Exercise prompt -
Reproduce, exactly and in full, only the lines below from the one containing "mod 2 ^ n <> 0)." through the one containing "Proof. intros. rewrite (mag_shift 1 (e".

• • • •

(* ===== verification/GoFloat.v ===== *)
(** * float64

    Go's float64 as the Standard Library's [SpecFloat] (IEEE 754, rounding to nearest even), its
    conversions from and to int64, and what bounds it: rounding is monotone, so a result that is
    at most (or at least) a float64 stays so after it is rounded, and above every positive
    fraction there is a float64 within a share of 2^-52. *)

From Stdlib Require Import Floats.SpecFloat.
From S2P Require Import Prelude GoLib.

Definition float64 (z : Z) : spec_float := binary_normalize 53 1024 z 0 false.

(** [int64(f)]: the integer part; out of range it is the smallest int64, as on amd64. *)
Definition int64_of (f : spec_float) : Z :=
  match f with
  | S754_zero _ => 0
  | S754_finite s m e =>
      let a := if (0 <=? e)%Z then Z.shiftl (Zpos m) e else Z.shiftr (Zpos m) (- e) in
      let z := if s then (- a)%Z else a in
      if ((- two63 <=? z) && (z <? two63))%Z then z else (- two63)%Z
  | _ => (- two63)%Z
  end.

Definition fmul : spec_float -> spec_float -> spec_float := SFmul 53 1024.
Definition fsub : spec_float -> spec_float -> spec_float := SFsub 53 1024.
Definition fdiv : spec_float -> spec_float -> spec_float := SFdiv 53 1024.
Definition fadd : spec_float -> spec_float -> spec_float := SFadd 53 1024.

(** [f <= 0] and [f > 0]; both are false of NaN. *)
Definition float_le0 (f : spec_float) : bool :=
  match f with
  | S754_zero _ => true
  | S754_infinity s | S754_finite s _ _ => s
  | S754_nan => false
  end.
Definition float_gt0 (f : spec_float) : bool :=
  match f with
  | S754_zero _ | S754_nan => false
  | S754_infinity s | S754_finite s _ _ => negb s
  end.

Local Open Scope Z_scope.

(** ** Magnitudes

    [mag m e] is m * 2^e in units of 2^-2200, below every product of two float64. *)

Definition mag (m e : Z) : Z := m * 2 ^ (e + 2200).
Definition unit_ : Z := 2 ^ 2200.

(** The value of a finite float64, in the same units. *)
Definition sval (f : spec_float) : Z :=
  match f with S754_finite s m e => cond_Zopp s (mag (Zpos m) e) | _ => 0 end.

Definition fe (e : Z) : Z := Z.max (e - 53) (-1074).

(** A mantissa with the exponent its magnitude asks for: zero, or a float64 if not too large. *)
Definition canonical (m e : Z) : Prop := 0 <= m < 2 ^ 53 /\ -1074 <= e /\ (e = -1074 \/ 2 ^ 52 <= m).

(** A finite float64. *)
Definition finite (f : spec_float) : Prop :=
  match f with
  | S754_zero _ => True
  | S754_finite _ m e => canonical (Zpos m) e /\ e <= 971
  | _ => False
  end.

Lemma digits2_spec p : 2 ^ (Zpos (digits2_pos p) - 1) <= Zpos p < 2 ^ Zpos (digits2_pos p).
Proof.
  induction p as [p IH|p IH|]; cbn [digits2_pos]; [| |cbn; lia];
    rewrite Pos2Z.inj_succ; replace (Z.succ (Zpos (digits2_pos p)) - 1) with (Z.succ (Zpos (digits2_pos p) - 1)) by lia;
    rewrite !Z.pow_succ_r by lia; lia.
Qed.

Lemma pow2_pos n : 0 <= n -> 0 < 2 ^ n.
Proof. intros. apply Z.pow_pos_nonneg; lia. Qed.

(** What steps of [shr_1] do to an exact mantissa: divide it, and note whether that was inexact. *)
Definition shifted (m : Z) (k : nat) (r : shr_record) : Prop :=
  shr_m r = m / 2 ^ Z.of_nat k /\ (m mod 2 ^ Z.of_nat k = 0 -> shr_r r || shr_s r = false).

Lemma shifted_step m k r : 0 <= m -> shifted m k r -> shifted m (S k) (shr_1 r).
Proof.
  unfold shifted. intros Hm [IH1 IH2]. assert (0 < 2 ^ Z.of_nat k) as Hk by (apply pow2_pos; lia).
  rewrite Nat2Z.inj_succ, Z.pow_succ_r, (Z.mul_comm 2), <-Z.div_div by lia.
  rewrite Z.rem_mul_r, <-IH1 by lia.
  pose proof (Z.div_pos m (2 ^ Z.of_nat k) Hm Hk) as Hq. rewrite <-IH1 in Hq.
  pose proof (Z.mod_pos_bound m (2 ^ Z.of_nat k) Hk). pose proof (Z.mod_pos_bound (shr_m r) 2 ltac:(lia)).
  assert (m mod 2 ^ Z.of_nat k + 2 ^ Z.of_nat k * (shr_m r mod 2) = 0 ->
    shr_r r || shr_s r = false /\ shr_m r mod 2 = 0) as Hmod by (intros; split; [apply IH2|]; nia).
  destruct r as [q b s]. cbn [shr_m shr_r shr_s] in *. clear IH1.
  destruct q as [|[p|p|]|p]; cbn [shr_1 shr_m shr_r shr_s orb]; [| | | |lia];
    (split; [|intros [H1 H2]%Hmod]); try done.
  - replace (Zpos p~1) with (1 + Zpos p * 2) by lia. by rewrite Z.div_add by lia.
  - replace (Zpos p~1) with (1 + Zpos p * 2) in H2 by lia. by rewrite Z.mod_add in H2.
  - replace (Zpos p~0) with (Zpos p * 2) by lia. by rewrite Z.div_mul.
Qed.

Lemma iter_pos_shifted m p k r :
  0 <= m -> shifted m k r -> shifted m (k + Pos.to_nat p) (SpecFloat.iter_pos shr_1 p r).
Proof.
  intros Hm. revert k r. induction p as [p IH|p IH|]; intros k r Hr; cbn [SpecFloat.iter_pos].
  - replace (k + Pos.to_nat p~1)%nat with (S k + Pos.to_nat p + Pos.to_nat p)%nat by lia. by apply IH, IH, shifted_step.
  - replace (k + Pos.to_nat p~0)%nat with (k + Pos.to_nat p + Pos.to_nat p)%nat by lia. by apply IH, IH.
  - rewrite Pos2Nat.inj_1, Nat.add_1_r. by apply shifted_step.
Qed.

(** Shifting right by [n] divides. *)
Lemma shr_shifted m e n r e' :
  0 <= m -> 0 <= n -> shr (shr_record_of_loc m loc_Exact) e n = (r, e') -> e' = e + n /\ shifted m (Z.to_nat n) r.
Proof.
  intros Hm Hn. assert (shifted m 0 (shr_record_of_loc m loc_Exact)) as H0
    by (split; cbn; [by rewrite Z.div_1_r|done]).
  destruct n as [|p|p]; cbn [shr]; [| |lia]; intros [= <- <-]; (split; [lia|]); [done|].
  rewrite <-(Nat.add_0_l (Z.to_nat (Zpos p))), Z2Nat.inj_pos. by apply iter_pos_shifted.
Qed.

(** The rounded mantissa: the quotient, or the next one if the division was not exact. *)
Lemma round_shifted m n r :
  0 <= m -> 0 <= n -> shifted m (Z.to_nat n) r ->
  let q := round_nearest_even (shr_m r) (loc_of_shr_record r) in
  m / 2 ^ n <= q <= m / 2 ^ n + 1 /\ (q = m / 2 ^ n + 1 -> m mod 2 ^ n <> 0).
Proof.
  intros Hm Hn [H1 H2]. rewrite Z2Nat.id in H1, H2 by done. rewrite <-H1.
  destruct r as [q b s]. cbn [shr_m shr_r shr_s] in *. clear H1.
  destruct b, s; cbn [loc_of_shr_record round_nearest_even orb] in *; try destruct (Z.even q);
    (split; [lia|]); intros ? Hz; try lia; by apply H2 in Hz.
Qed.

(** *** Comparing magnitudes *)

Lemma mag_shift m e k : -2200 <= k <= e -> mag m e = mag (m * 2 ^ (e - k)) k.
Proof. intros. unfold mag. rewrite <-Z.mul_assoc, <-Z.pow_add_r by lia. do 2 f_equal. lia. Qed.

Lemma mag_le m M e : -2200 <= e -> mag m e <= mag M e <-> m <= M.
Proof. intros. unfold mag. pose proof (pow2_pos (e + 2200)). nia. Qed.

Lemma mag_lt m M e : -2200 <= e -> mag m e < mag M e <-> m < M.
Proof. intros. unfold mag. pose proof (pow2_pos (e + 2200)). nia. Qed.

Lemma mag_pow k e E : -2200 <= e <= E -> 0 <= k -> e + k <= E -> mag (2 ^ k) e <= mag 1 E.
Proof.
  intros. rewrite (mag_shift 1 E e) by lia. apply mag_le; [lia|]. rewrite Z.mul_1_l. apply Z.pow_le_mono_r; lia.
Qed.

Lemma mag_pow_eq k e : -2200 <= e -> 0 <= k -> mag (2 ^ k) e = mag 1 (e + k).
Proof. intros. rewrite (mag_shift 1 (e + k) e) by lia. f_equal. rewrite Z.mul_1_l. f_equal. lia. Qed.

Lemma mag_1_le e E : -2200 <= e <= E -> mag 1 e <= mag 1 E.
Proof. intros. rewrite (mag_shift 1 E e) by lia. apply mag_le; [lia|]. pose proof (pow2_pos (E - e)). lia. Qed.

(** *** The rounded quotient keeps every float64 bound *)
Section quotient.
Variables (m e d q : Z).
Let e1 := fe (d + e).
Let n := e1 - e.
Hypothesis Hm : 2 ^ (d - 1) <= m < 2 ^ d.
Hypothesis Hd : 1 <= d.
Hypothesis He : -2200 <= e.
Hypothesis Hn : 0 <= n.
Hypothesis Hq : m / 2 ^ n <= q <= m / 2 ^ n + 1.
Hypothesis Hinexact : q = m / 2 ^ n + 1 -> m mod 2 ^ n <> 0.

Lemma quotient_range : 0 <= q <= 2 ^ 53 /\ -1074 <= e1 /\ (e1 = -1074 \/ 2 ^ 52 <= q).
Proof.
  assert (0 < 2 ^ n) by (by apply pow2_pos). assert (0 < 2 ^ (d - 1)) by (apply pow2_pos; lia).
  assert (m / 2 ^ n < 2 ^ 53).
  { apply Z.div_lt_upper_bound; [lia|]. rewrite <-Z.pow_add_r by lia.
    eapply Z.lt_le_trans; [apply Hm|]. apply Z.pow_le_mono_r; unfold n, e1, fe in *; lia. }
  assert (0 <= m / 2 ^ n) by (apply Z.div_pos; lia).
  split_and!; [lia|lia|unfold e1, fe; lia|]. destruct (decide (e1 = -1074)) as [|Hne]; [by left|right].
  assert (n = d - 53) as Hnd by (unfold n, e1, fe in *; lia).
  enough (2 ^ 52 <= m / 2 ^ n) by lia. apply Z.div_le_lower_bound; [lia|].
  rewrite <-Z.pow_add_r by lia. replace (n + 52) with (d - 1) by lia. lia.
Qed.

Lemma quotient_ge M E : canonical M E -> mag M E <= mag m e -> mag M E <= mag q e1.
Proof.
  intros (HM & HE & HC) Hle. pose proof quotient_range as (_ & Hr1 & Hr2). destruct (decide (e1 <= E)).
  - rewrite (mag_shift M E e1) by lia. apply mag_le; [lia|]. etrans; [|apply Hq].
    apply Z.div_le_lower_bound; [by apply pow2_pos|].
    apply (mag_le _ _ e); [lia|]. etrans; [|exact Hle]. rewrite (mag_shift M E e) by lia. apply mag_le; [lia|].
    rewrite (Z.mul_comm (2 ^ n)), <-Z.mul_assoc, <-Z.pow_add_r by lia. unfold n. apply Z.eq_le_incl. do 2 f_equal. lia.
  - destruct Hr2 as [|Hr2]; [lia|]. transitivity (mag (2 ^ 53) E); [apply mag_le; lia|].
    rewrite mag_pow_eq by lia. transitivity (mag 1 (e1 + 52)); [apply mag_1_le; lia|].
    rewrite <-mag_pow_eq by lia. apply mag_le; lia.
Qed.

• • • •

Exercise response -
  m / 2 ^ n <= q <= m / 2 ^ n + 1 /\ (q = m / 2 ^ n + 1 -> m mod 2 ^ n <> 0).
Proof.
  intros Hm Hn [H1 H2]. rewrite Z2Nat.id in H1, H2 by done. rewrite <-H1.
  destruct r as [q b s]. cbn [shr_m shr_r shr_s] in *. clear H1.
  destruct b, s; cbn [loc_of_shr_record round_nearest_even orb] in *; try destruct (Z.even q);
    (split; [lia|]); intros ? Hz; try lia; by apply H2 in Hz.
Qed.

(** *** Comparing magnitudes *)

Lemma mag_shift m e k : -2200 <= k <= e -> mag m e = mag (m * 2 ^ (e - k)) k.
Proof. intros. unfold mag. rewrite <-Z.mul_assoc, <-Z.pow_add_r by lia. do 2 f_equal. lia. Qed.

Lemma mag_le m M e : -2200 <= e -> mag m e <= mag M e <-> m <= M.
Proof. intros. unfold mag. pose proof (pow2_pos (e + 2200)). nia. Qed.

Lemma mag_lt m M e : -2200 <= e -> mag m e < mag M e <-> m < M.
Proof. intros. unfold mag. pose proof (pow2_pos (e + 2200)). nia. Qed.

Lemma mag_pow k e E : -2200 <= e <= E -> 0 <= k -> e + k <= E -> mag (2 ^ k) e <= mag 1 E.
Proof.
  intros. rewrite (mag_shift 1 E e) by lia. apply mag_le; [lia|]. rewrite Z.mul_1_l. apply Z.pow_le_mono_r; lia.
Qed.

Lemma mag_pow_eq k e : -2200 <= e -> 0 <= k -> mag (2 ^ k) e = mag 1 (e + k).
Proof. intros. rewrite (mag_shift 1 (e + k) e) by lia. f_equal. rewrite Z.mul_1_l. f_equal. lia. Qed.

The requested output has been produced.